TLDR – The title says it all. This is not scattershot approach of freemium.
My all time popular article – most read, tweeted, commented – is the one on Freemium I wrote for Gigaom. That article begins with a quote from Christian Vanek, CEO of Boulder based SurveyGizmo. I will always have a soft corner for SurveryGizmo because it is from my adopted hometown of Boulder. And it is an amazing survey tool with great UX.
Three years ago, in my telephone interview Christian shared this with me (I encourage you to read the full interview as it shows how transparent and forward is Christian in his thinking)
“We are now seeing the end of the freemium model — signing up users for free and trying to upsell,”
SurveyGizmo knows pricing is not static and it needs to constantly iterate to align with changing customer mix and needs. Yesterday they announced a free version that has no limits on questions and responses. What does this mean to its stated segmentation strategy? Is freemium back? I did not get to talk to Christian on this but I posit this is not fall back to scattershot approach of freemium but a carefully chosen pricing strategy to account for change in customer mix.
Here is a view of what its current pricing looks like.
In addition to a free version there are now 3 versions. Contrast that to their single pricing option they had in the past.
And prior to that the choice of three versions.
Now it may appear they are not only back to where they started but also introduced a free version which could be seen as adoption of freemium.

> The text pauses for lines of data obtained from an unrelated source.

Lemma holds_try_catch {A} (c : M A) (h : Exn -> M A) (Q : A -> Prop) :
  holds I c Q -> (forall e, holds I (h e) Q) -> holds I (try_catch c h) Q.
Proof.
  intros Hc Hh s Hs. unfold try_catch. specialize (Hc s Hs).
  destruct (c s) as [a s'|e s'|s']; [exact Hc | exact (Hh e s' Hc) | exact Hc].
Qed.

Lemma holds_unsettled {A} (c : M A) (Q : A -> Prop) :
  holds I c Q -> holds I (unsettled_on_throw c) Q.
Proof.
  intros Hc s Hs. unfold unsettled_on_throw. specialize (Hc s Hs).
  destruct (c s); exact Hc.
Qed.

Lemma holds_lift {A} (o : option A) : holds I (lift o) (fun _ => True).
Proof. destruct o; [now apply holds_ret | apply holds_throw]. Qed.

Lemma holds_get_this : holds I get_this (fun _ => True).
Proof. intros s Hs. cbn. auto. Qed.

Lemma holds_final {A} (c : M A) (Q : A -> Prop) (s : State) :
  holds I c Q -> I s -> I (final_state (c s)).
Proof.
  intros K Hs. specialize (K s Hs). destruct (c s); cbn; tauto.
Qed.

(** What the invariant has to survive: the primitives that touch the
    instance or the world.  A frame is only written after [_getsocket] has
    returned a socket, so writing may rely on what [_getsocket] ensures. *)
Variable Qs : TcpSocket -> Prop.
Variable crc16ccitt : Buffer -> Z -> Z.
Hypothesis I_emit : forall e, holds I (emit e) (fun _ => True).
Hypothesis I_time : holds I _get_time_stamp (fun _ => True).
Hypothesis I_getsocket : holds I _getsocket Qs.
Hypothesis I_write : forall s b, Qs s -> holds I (socket_write b) (fun _ => True).
Hypothesis I_await : holds I await_reply (fun _ => True).
Hypothesis I_once :
  forall h, (forall d, holds I (h d) (fun _ => True)) ->
            holds I (once_data h) (fun _ => True).
Hypothesis I_session : forall v, holds I (set_p_session v) (fun _ => True).

Lemma holds_login_promise : holds I (login_promise crc16ccitt) (fun _ => True).
Proof.
  unfold login_promise.
  eapply holds_bind; [apply holds_get_this|]. intros this _.
  eapply holds_bind with (Q := fun _ => True).
  { apply holds_unsettled. eapply holds_bind; [apply I_time|].
    intros ts _. apply holds_lift. }
  intros data _.
  eapply holds_bind; [apply I_getsocket|]. intros s Hs.
  eapply holds_bind; [apply (I_write s _ Hs)|]. intros _ _.
  eapply holds_bind; [apply I_await|]. intros reply _.
  now apply holds_ret.
Qed.

Lemma holds__login : holds I (_login crc16ccitt) (fun _ => True).
Proof.
  unfold _login.
  eapply holds_bind; [apply holds_get_this|]. intros this _.
  destruct (truthy (p_session this)); [now apply holds_ret|].
  eapply holds_bind with (Q := fun _ => True).
  { apply holds_try_catch.
    - eapply holds_bind; [apply holds_login_promise|]. intros r _. apply I_session.
    - intros e. apply I_emit. }
  intros _ _. eapply holds_bind; [apply holds_get_this|]. intros this' _.
  now apply holds_ret.
Qed.

Lemma holds__run_power_command (command_type : string) :
  holds I (_run_power_command crc16ccitt command_type) (fun _ => True).
Proof.
  unfold _run_power_command.
  eapply holds_bind; [apply holds__login|]. intros p _.
  eapply holds_bind; [apply holds_get_this|]. intros this _.
  eapply holds_bind; [apply I_time|]. intros ts _.
  eapply holds_bind; [apply holds_lift|]. intros d _.
  eapply holds_bind; [apply I_getsocket|]. intros s Hs.
  eapply holds_bind with (Q := fun _ => True).
  { apply holds_try_catch.
    - eapply holds_bind; [apply I_getsocket|]. intros s' _. now apply holds_ret.
    - intros e. now apply holds_ret. }
  intros [s'|] _; [|now apply holds_ret].
  eapply holds_bind; [apply (I_write s _ Hs)|]. intros _ _.
  apply I_once. intros data. apply I_emit.
Qed.

Lemma holds_run_command (c : Command) :
  holds I (run_command crc16ccitt c) (fun _ => True).
Proof.
  destruct c; cbn [run_command].
  - unfold turn_on. eapply holds_bind; [apply holds_lift|]. intros t _.
    apply holds__run_power_command.
  - apply holds__run_power_command.
  - unfold set_default_shutdown.
    eapply holds_bind; [apply holds_lift|]. intros a _.
    eapply holds_bind; [apply holds__login|]. intros p _.
    eapply holds_bind; [apply holds_get_this|]. intros this _.
    eapply holds_bind; [apply I_time|]. intros ts _.
    eapply holds_bind; [apply holds_lift|]. intros d _.
    eapply holds_bind; [apply I_getsocket|]. intros s Hs.
    eapply holds_bind; [apply (I_write s _ Hs)|]. intros _ _.
    apply I_once. intros data. apply I_emit.
  - unfold status.
    eapply holds_bind; [apply holds__login|]. intros p _.
    eapply holds_bind; [apply holds_get_this|]. intros this _.
    eapply holds_bind; [apply I_time|]. intros ts _.
    eapply holds_bind; [apply holds_lift|]. intros d _.
    eapply holds_bind; [apply I_getsocket|]. intros s Hs.
    eapply holds_bind; [apply (I_write s _ Hs)|]. intros _ _.
    apply I_once. intros data. apply I_emit.
Qed.

Lemma holds_run_all (cmds : list Command) :
  holds I (run_all crc16ccitt cmds) (fun _ => True).
Proof.
  induction cmds as [|c cmds IH]; cbn [run_all].
  - now apply holds_ret.
  - eapply holds_bind; [apply holds_run_command|]. intros _ _. exact IH.
Qed.

End Holds.

Lemma offline_emit (wire0 : list Buffer) (e : Event) :
  holds (offline wire0) (emit e) (fun _ => True).
Proof. intros [this w] H. cbn. split; [exact H | exact Logic.I]. Qed.

Lemma offline_time (wire0 : list Buffer) :
  holds (offline wire0) _get_time_stamp (fun _ => True).
Proof.
  intros [this w] H. unfold _get_time_stamp.
  destruct (pack_le32 (clock w)); [split; [exact H | exact Logic.I] | exact H].
Qed.

(** Offline, [_getsocket] never returns a socket. *)
Lemma offline_getsocket (wire0 : list Buffer) :
  holds (offline wire0) _getsocket (fun _ => False).
Proof.
  intros [this w] (U & R & W). cbn [fst snd] in *.
  destruct this as [did ip ph pass port ps sock ssock].
  destruct w as [clk reach inb wr con em]. cbn in U, R, W. subst reach.
  destruct sock as [[[|]]|]; try discriminate; cbn; repeat split; exact W.
Qed.

Lemma offline_await (wire0 : list Buffer) :
  holds (offline wire0) await_reply (fun _ => True).
Proof.
  intros [this w] (U & R & W). unfold await_reply. cbn [fst snd] in *.
  destruct (inbox w) as [|[d|e] rest].
  - repeat split; assumption.
  - repeat split; assumption.
  - destruct this as [did ip ph pass port ps sock ssock]. cbn in *.
    repeat split; try assumption. destruct sock; reflexivity.
Qed.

Here is why I believe they did it and why it makes sense
- There is abundance of general purpose survey tools for casual users – hobbyists, bloggers and the rest. You cannot compete for this category nor can you expect them to pay.
- Casual users are not conducting a rigorous marketing research but are simply collecting some data and writing it up.
- Most surveys by casual users have less than 3 to 12 questions. So offering unlimited questions is a no brainer choice.
- Most surveys get fewer than 500 responses. For a carefully designed survey that does random sampling of its target population that is more than enough.
- Will these casual users ever become paying customers? Highly unlikely but the cost to serve them is almost nothing and there is value in using them as test subjects for many new experiments and product features.
- Serious users start with a decision problem, conduct exploratory step to build hypothesis to test then conduct a meticulous survey. These users need more sophistication from the tool.
- All the feature that serious users value – input error checking, adding logic and control to the flow, rules etc. – are available only in the next tier.
- Of these serious users who is willing to pay for a superior survey design, there is a certain class that is satisfied with basic support while another that is willing to pay for faster and better support experience. For the second class there is a premium priced version at $85.
Overall I believe this is pricing done right based on customer segmentation. The goal is not to get bunch of free customers and hope they will upgrade but to keep SurveyGizmo in the consideration set for many serious users by increasing its awareness among all users.